Die Zersplitterung des Blickes war keine dadaistische Erfindung. Nicht künstlerische Willkür, sondern jede Autofahrt erzeugte eine wilde Collage von Anblicken und rasenden Mustern, zumal für die Wahrnehmung eines Erwachsenen um 1920, der nicht von Kindesbeinen an häufiges Autofahren gewohnt sein konnte.
Wie Kurt Schwitters in Hannover begnügte sich von den Berliner Dadaisten insbesondere Hannah Höch (1889-1978) nicht mit tagespolitischer Provokation. Ihre formal und assoziativ vielschichtigen Kompositionen, von ihren männlichen Dada-Freunden seinerzeit nicht recht ernst genommen, erwiesen sich (zusammen mit George Grosz´ Werken) als diejenigen Zeitdiagnosen, die den Berliner DADA-Aktionismus überdauerten. Ihre Fotomontagen porträtieren den hysterisierten Alltagsraum kurz nach dem katastrophal verlorenen Ersten Weltkrieg in Berlin. Sowohl das rasende Automobil wie die zuschnappende Fotokamera zerstörten die Überschaubarkeit eines Hier und Jetzt, einer von einem Menschen zu einem Zeitpunkt faßbaren Gegenwart. Die Geschwindigkeit des Kraftwagens ebenso wie die explosionsartige Vervielfältigung von Fotografien und Nachrichten in der Presse stehen symptomatisch für Überforderung und Desorientierung menschlicher Wahrnehmung, wie Höchs zersplitterte Bildordnung sie festhält. In der Collage hinterlassen zwei den Raum hysterisierende Maschinen ihre Spuren: das Automobil als sinnlos vielfaches, drängend herbeischwebendes Emblem, als Reifen und Gestänge, und die immer perspektivische Fotografie als Ausgangsmaterial des fragmentierten Klebebildes.
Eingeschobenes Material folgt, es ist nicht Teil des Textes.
Example init_sample :
  init addrE sample_neighbor addr2rName_global 15 = Val sample_router.
Proof. reflexivity. Qed.

(** The scenario of the relaxation rule: [A] advertises [C] at 3, then [B]
    advertises [C] at 1, then [A] advertises [C] at 20. *)
Example scenario_relaxation :
  let s1 := run [UpdatertrTable addrA [("C", mkEntry "C" 3)]] sample_router in
  let s2 := run [UpdatertrTable addrB [("C", mkEntry "C" 1)]] s1 in
  let s3 := run [UpdatertrTable addrA [("C", mkEntry "D" 20)]] s2 in
  dget "C" (rtrTable s1) = Some (mkEntry "A" 5) /\
  dget "C" (rtrTable s2) = Some (mkEntry "A" 5) /\
  dget "C" (rtrTable s3) = Some (mkEntry "A" 16).
Proof. vm_compute. repeat split. Qed.

Ltac unfold_monad :=
  cbv [bind ret raise get modify emit catch lookup update_table
       result_of state_of output_of].

(** ** Dictionaries *)

Section DictFacts.
Context {K V : Type} `{EqDec K}.
Implicit Types (d : dict K V) (k : K) (v : V).

Lemma dget_dset_eq k v d : dget k (dset k v d) = Some v.
Proof.
  induction d as [|[k' v'] d IH]; simpl.
  - destruct (eq_dec k k); congruence.
  - destruct (eq_dec k k') as [->|N]; simpl.
    + destruct (eq_dec k' k'); congruence.
    + destruct (eq_dec k k'); congruence.
Qed.

Lemma dget_dset_neq k k' v d : k <> k' -> dget k' (dset k v d) = dget k' d.
Proof.
  intros N. induction d as [|[k0 v0] d IH]; simpl.
  - destruct (eq_dec k' k); congruence.
  - destruct (eq_dec k k0) as [->|N0]; simpl.
    + destruct (eq_dec k' k0); congruence.
    + destruct (eq_dec k' k0); congruence.
Qed.

Lemma dget_dpop_eq k d : dget k (dpop k d) = None.
Proof.
  induction d as [|[k0 v0] d IH]; simpl; [reflexivity|].
  destruct (eq_dec k k0) as [->|N0]; simpl; [assumption|].
  destruct (eq_dec k k0); congruence.
Qed.

Lemma dget_dpop_neq k k' d : k <> k' -> dget k' (dpop k d) = dget k' d.
Proof.
  intros N. induction d as [|[k0 v0] d IH]; simpl; [reflexivity|].
  destruct (eq_dec k k0) as [->|N0]; simpl.
  - destruct (eq_dec k' k0); congruence.
  - destruct (eq_dec k' k0); congruence.
Qed.

Lemma dget_None_keys k d : dget k d = None <-> ~ In k (keys d).
Proof.
  induction d as [|[k0 v0] d IH]; simpl; [tauto|].
  destruct (eq_dec k k0) as [->|N0].
  - split; [discriminate|]. intros N; exfalso; apply N; now left.
  - rewrite IH. split; [intros N [E|I]; [congruence|tauto]|tauto].
Qed.

Lemma dget_Some_keys k v d : dget k d = Some v -> In k (keys d).
Proof.
  intros G. destruct (in_dec eq_dec k (keys d)) as [I|N]; [assumption|].
  apply dget_None_keys in N. congruence.
Qed.

Lemma keys_dget k d : In k (keys d) -> exists v, dget k d = Some v.
Proof.
  intros I. destruct (dget k d) as [v|] eqn:G; [now exists v|].
  apply dget_None_keys in G. contradiction.
Qed.

Lemma dget_In k v d : dget k d = Some v -> In (k, v) d.
Proof.
  induction d as [|[k0 v0] d IH]; simpl; [discriminate|].
  destruct (eq_dec k k0) as [->|N0]; intros G.
  - left; congruence.
  - right; auto.
Qed.

Lemma keys_dset_present k v v0 d :
  dget k d = Some v0 -> keys (dset k v d) = keys d.
Proof.
  induction d as [|[k0 v1] d IH]; simpl; [discriminate|].
  destruct (eq_dec k k0) as [->|N0]; simpl; [reflexivity|].
  intros G. now rewrite (IH G).
Qed.

Lemma keys_dset_absent k v d :
  dget k d = None -> keys (dset k v d) = (keys d ++ [k])%list.
Proof.
  induction d as [|[k0 v1] d IH]; simpl; [reflexivity|].
  destruct (eq_dec k k0) as [->|N0]; simpl; [discriminate|].
  intros G. now rewrite (IH G).
Qed.

(** Writing a key only ever extends the key sequence at its end. *)
Lemma keys_dset_extends k v d :
  exists rest, keys (dset k v d) = (keys d ++ rest)%list.
Proof.
  destruct (dget k d) as [v0|] eqn:G.
  - exists []. erewrite keys_dset_present by eassumption. now rewrite app_nil_r.
  - exists [k]. now apply keys_dset_absent.
Qed.

Lemma NoDup_keys_dset k v d : NoDup (keys d) -> NoDup (keys (dset k v d)).
Proof.
  intros ND. destruct (dget k d) as [v0|] eqn:G.
  - erewrite keys_dset_present by eassumption. assumption.
  - rewrite keys_dset_absent by assumption.
    apply NoDup_app; repeat split; try assumption.
    + repeat constructor. simpl; tauto.
    + intros x I [<-|[]]. apply dget_None_keys in G. contradiction.
Qed.

End DictFacts.

(** ** Field updates of an entry *)

Lemma dget_set_cost_eq dest c t e :
  dget dest t = Some e ->
  dget dest (set_cost dest c t) = Some (mkEntry (nextHop e) c).
Proof. intros G. unfold set_cost. rewrite G. apply dget_dset_eq. Qed.

Lemma dget_set_cost_neq dest d c t :
  dest <> d -> dget d (set_cost dest c t) = dget d t.
Proof.
  intros N. unfold set_cost. destruct (dget dest t); [|reflexivity].
  now apply dget_dset_neq.
Qed.

Lemma keys_set_cost dest c t : keys (set_cost dest c t) = keys t.
Proof.
  unfold set_cost. destruct (dget dest t) as [e|] eqn:G; [|reflexivity].
  eapply keys_dset_present; eassumption.
Qed.

Lemma dget_set_nextHop_eq dest nh t e :
  dget dest t = Some e ->
  dget dest (set_nextHop dest nh t) = Some (mkEntry nh (cost e)).
Proof. intros G. unfold set_nextHop. rewrite G. apply dget_dset_eq. Qed.

Lemma dget_set_nextHop_neq dest d nh t :
  dest <> d -> dget d (set_nextHop dest nh t) = dget d t.
Proof.
  intros N. unfold set_nextHop. destruct (dget dest t); [|reflexivity].
  now apply dget_dset_neq.
Qed.

Lemma keys_set_nextHop dest nh t : keys (set_nextHop dest nh t) = keys t.
Proof.
  unfold set_nextHop. destruct (dget dest t) as [e|] eqn:G; [|reflexivity].
  eapply keys_dset_present; eassumption.
Qed.

(** ** Link events *)

Lemma linkDown_run s a P needSend :
  dget a (addr2rName s) = Some P ->
  contains P (neighbor s) = true ->
  contains P (neighCost s) = true ->
  linkDown a needSend s =
  (Val tt,
   mkRouter (addr s) (dpop P (neighbor s)) (addr2rName s) (MaxHop s) (name s)
     (rName2addr s) (dset P (mkEntry P (MaxHop s + 1)) (rtrTable s))
     (dpop P (neighCost s)) None 0 (PoisonReverse s),
   if needSend then [SendTo (Text (String linkDownFlag EmptyString)) a] else []).
Proof.
  intros Ha Hn Hc.
  unfold linkDown, pop_neighbor, pop_neighCost. unfold_monad.
  rewrite Ha. simpl. rewrite Hn. simpl. rewrite Hc. simpl.
  destruct needSend; reflexivity.
Qed.

Lemma linkChange_run s a P dist needSend :
  dget a (addr2rName s) = Some P ->
  linkChange a dist needSend s =
  (Val tt,
   mkRouter (addr s) (dset P (mkNeighbor a dist) (neighbor s)) (addr2rName s)
     (MaxHop s) (name s) (rName2addr s)
     (dset P (mkEntry P dist) (rtrTable s))
     (dset P dist (neighCost s)) None 0 (PoisonReverse s),
   if needSend
   then [SendTo (Text (String linkChangeFlag (PyStr.str_int dist))) a]
   else []).
Proof.
  intros Ha. unfold linkChange. unfold_monad.
  rewrite Ha. simpl. destruct needSend; reflexivity.
Qed.

Lemma linkChange_unknown s a dist needSend :
  dget a (addr2rName s) = None ->
  linkChange a dist needSend s = (Exc KeyError, s, []).
Proof.
  intros Ha. unfold linkChange. unfold_monad. now rewrite Ha.
Qed.

Lemma linkDown_unknown s a needSend :
  dget a (addr2rName s) = None ->
  linkDown a needSend s = (Exc KeyError, s, []).
Proof.
  intros Ha. unfold linkDown. unfold_monad. now rewrite Ha.
Qed.

(** The only ways [linkDown] ends: done, or [KeyError] with the table, the
    snapshot and the counter untouched. *)
Lemma linkDown_cases s a needSend :
  (exists P, dget a (addr2rName s) = Some P /\
     contains P (neighbor s) = true /\ contains P (neighCost s) = true) \/
  (result_of (linkDown a needSend s) = Exc KeyError /\
   rtrTable (state_of (linkDown a needSend s)) = rtrTable s /\
   rtrTable_history (state_of (linkDown a needSend s)) = rtrTable_history s /\
   neighCost (state_of (linkDown a needSend s)) = neighCost s /\
   MaxHop (state_of (linkDown a needSend s)) = MaxHop s).
Proof.
  destruct (dget a (addr2rName s)) as [P|] eqn:Ha.
  - destruct (contains P (neighbor s)) eqn:Hn.
    + destruct (contains P (neighCost s)) eqn:Hc.
      * left. now exists P.
      * right. unfold linkDown, pop_neighbor, pop_neighCost. unfold_monad.
        rewrite Ha. simpl. rewrite Hn. simpl. rewrite Hc. simpl. auto.
    + right. unfold linkDown, pop_neighbor, pop_neighCost. unfold_monad.
      rewrite Ha. simpl. rewrite Hn. simpl. auto.
  - right. rewrite linkDown_unknown by assumption. simpl. auto.
Qed.

(** C4. After [linkDown] on a current neighbour [P]: no neighbour cost for
    [P], a routing entry for [P] with next hop [P] and cost [MaxHop + 1],
    and every other routing entry as before. *)
Theorem linkDown_leaves_stub s a P needSend :
  dget a (addr2rName s) = Some P ->
  contains P (neighbor s) = true ->
  contains P (neighCost s) = true ->
  let r := linkDown a needSend s in
  result_of r = Val tt /\
  dget P (neighCost (state_of r)) = None /\
  dget P (rtrTable (state_of r)) = Some (mkEntry P (MaxHop s + 1)) /\
  (forall d, d <> P -> dget d (rtrTable (state_of r)) = dget d (rtrTable s)).
Proof.
  intros Ha Hn Hc r. subst r.
  rewrite (linkDown_run s a P needSend Ha Hn Hc). cbn [result_of state_of fst snd].
  cbn [neighCost rtrTable].
  split; [reflexivity|]. split; [apply dget_dpop_eq|].
  split; [apply dget_dset_eq|].
  intros d N. apply dget_dset_neq. congruence.
Qed.

Lemma linkDown_leaves_stub_witness :
  let r := linkDown addrA true sample_router in
  result_of r = Val tt /\
  dget "A" (neighCost (state_of r)) = None /\
  dget "A" (rtrTable (state_of r)) = Some (mkEntry "A" 16) /\
  (forall d, d <> "A" -> dget d (rtrTable (state_of r)) = dget d (rtrTable sample_router)).
Proof.
  apply (linkDown_leaves_stub sample_router addrA "A" true);
    reflexivity.
Defined.

(** ** The report of [__showrt] *)

Lemma showrt_changed s :
  table_changed s = true ->
  showrt s =
  (Val tt,
   mkRouter (addr s) (neighbor s) (addr2rName s) (MaxHop s) (name s)
     (rName2addr s) (clamped (MaxHop s) (rtrTable s)) (neighCost s)
     (Some (clamped (MaxHop s) (rtrTable s))) 0 (PoisonReverse s),
   [PrintLine "Distance vector list is:"; PrintTable (rows_of (MaxHop s) (rtrTable s))]).
Proof.
  intros C. unfold showrt, report_table, clamped, rows_of. unfold_monad.
  rewrite C.
  destruct (report_rows (MaxHop s) (keys (rtrTable s)) (rtrTable s)) as [t rows].
  reflexivity.
Qed.

Lemma showrt_converged s :
  table_changed s = false ->
  convergedPrintTimes s = 0 ->
  showrt s =
  (Val tt,
   mkRouter (addr s) (neighbor s) (addr2rName s) (MaxHop s) (name s)
     (rName2addr s) (clamped (MaxHop s) (rtrTable s)) (neighCost s)
     (rtrTable_history s) 1 (PoisonReverse s),
   [PrintLine "The network has converged:"; PrintTable (rows_of (MaxHop s) (rtrTable s))]).
Proof.
  intros C Z0. unfold showrt, report_table, clamped, rows_of. unfold_monad.
  rewrite C, Z0. change (0 =? 0) with true. cbv beta iota.
  destruct (report_rows (MaxHop s) (keys (rtrTable s)) (rtrTable s)) as [t rows].
  reflexivity.
Qed.

Lemma showrt_silent s :
  table_changed s = false ->
  convergedPrintTimes s <> 0 ->
  showrt s = (Val tt, s, []).
Proof.
  intros C Z0. unfold showrt. unfold_monad. rewrite C.
  apply Z.eqb_neq in Z0. rewrite Z0. reflexivity.
Qed.

Lemma str_table_not_None t :
  String.eqb (PyStr.str_table t) (PyStr.str_history None) = false.
Proof. destruct t; reflexivity. Qed.

Lemma no_history_changed s :
  rtrTable_history s = None -> table_changed s = true.
Proof.
  intros Hh. unfold table_changed. rewrite Hh.
  now rewrite str_table_not_None.
Qed.

(** C8. Once [linkChange] or [linkDown] has gone through, the next
    [__showrt] takes the changed branch: it prints the table again and
    stores a new snapshot, whatever the table holds. *)
Theorem link_event_forces_report s a dist needSend :
  (result_of (linkChange a dist needSend s) = Val tt ->
   let s' := state_of (linkChange a dist needSend s) in
   table_changed s' = true /\
   output_of (showrt s') =
     [PrintLine "Distance vector list is:";
      PrintTable (rows_of (MaxHop s') (rtrTable s'))] /\
   rtrTable_history (state_of (showrt s')) =
     Some (rtrTable (state_of (showrt s')))) /\
  (result_of (linkDown a needSend s) = Val tt ->
   let s' := state_of (linkDown a needSend s) in
   table_changed s' = true /\
   output_of (showrt s') =
     [PrintLine "Distance vector list is:";
      PrintTable (rows_of (MaxHop s') (rtrTable s'))] /\
   rtrTable_history (state_of (showrt s')) =
     Some (rtrTable (state_of (showrt s')))).
Proof.
  assert (G : forall s', rtrTable_history s' = None ->
    table_changed s' = true /\
    output_of (showrt s') =
      [PrintLine "Distance vector list is:";
       PrintTable (rows_of (MaxHop s') (rtrTable s'))] /\
    rtrTable_history (state_of (showrt s')) =
      Some (rtrTable (state_of (showrt s')))).
  { intros s' Hh. pose proof (no_history_changed s' Hh) as C.
    rewrite (showrt_changed s' C). auto. }
  split.
  - intros R s'. apply G. subst s'.
    destruct (dget a (addr2rName s)) as [P|] eqn:Ha.
    + rewrite (linkChange_run s a P dist needSend Ha). reflexivity.
    + rewrite (linkChange_unknown s a dist needSend Ha) in R. discriminate.
  - intros R s'. apply G. subst s'.
    destruct (linkDown_cases s a needSend) as [(P & Ha & Hn & Hc)|(E & _)].
    + rewrite (linkDown_run s a P needSend Ha Hn Hc). reflexivity.
    + rewrite E in R. discriminate.
Qed.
Unter den Bedingungen harter Schnitte bleiben von dem "schönen Mädchen", das der Titel nennt, nur Versatzstücke, deren proportionale Beziehungslosigkeit das Zerfallen personaler Integrität anzeigen mag. Unter der riesigen Haartracht gähnt Leere, der Körperraum des "Mädchens" wird durchkreuzt von Autoteilen. Dabei scheint Höch das "schöne Mädchen" nicht spöttisch preisgeben zu wollen. Vielmehr hält die Fotomontage unerbittlich fest, was eine hochmotorisierte Medienmaschinerie, wie sie seit den zwanziger Jahren des 20. Jahrhunderts zuerst die Metropolen, dann die gesamte westliche Gesellschaft beeinflußt, der oder dem Einzelnen antut. Bei Höch ist zu sehen, daß das Eindringen industrieller Visualität und der Werbewelt ins Menschenbild ein äußerst aggressiver Vorgang ist (von dem sich die bürgerliche Gesellschaft bis heute nicht erholt hat, im Gegenteil).
Hannah Höch, deren bedeutender künstlerischer Beitrag zu DADA sowie zur Entwicklung der Fotocollage und deren auffällige Sonderposition als einzige Künstlerin der Berliner Dadaisten erst Ende der sechziger Jahre kunsthistorisch bemerkt wurden, kommentierte ihre revolutionären Bilderfindungen 1975 im Rückblick ohne Auftrumpfen: "Ich sah meine Aufgabe darin, diese turbulente Zeit bildlich einzufangen."